== What needs to be done ==
Pull every line holding the word "outcome" from the data below and copy it.

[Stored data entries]
*** Begin section ***

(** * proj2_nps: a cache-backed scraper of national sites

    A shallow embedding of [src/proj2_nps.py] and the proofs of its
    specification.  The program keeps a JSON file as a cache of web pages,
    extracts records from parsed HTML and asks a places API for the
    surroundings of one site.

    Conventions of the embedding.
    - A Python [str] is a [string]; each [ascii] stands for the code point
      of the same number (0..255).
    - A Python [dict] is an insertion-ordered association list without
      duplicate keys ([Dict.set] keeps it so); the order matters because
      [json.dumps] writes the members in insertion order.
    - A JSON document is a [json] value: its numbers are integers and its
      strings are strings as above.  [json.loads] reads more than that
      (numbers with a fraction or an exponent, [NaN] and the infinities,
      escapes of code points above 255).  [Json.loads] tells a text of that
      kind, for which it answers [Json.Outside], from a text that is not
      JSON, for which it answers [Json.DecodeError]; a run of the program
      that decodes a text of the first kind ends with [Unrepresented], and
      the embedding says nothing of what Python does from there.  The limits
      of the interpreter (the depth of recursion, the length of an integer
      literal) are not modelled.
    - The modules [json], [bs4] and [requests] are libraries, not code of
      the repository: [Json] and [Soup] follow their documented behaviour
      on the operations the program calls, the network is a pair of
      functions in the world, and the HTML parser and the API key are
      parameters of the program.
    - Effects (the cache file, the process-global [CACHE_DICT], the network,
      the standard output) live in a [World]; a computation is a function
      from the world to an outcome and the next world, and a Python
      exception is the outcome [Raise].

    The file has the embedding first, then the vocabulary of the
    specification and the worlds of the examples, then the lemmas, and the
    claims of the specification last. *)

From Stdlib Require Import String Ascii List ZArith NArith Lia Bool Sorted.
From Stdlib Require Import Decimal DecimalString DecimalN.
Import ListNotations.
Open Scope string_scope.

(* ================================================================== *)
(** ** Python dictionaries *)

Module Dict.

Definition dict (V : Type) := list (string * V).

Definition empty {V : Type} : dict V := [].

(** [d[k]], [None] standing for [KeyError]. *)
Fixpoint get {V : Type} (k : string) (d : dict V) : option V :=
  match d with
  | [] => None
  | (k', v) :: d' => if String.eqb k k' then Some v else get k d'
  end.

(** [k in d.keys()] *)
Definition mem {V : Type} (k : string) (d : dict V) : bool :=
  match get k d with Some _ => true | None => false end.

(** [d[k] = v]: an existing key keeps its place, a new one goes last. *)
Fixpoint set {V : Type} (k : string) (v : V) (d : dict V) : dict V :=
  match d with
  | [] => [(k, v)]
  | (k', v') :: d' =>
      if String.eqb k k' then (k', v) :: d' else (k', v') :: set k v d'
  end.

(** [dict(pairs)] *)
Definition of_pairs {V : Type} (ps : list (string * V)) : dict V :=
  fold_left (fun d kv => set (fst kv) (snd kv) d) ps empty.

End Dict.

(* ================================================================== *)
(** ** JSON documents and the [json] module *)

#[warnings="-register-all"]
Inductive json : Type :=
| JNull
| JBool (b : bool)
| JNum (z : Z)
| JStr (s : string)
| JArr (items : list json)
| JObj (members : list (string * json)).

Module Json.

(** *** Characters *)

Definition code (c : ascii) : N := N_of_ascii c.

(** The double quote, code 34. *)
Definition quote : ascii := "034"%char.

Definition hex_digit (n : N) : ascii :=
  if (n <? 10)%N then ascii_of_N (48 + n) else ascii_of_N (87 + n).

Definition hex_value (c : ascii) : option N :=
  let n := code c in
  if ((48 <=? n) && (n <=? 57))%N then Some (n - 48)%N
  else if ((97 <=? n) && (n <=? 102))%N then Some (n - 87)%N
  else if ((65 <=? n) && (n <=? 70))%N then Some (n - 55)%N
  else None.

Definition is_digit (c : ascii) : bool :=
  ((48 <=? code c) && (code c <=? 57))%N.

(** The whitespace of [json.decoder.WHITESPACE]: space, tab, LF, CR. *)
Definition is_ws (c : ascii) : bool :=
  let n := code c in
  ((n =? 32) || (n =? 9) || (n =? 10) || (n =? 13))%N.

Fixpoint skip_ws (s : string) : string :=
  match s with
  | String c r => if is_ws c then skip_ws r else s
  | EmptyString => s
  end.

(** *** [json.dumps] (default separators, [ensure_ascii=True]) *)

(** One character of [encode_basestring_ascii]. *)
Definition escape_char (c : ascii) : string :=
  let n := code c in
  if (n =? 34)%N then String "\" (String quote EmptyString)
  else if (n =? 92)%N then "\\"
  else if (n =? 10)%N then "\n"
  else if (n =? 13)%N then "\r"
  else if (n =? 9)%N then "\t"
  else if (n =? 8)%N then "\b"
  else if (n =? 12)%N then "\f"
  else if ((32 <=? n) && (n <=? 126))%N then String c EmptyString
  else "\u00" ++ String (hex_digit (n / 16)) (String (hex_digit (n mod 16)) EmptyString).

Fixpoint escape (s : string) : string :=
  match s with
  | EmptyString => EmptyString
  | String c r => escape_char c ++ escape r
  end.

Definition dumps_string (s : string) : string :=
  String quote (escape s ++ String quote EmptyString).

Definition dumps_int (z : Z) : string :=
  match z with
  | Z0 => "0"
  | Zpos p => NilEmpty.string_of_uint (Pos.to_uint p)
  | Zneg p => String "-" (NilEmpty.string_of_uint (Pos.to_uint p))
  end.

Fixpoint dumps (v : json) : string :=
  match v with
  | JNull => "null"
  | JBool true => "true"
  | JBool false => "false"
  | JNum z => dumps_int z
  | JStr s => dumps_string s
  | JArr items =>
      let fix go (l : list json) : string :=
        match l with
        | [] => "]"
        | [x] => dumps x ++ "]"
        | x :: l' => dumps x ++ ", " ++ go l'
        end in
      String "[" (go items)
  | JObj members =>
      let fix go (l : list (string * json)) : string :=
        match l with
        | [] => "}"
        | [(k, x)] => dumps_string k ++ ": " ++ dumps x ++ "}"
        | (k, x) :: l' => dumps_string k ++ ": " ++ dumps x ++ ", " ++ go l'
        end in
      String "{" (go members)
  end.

*** End section ***

== Solution to the problem ==
      from the world to an outcome and the next world, and a Python
      exception is the outcome [Raise].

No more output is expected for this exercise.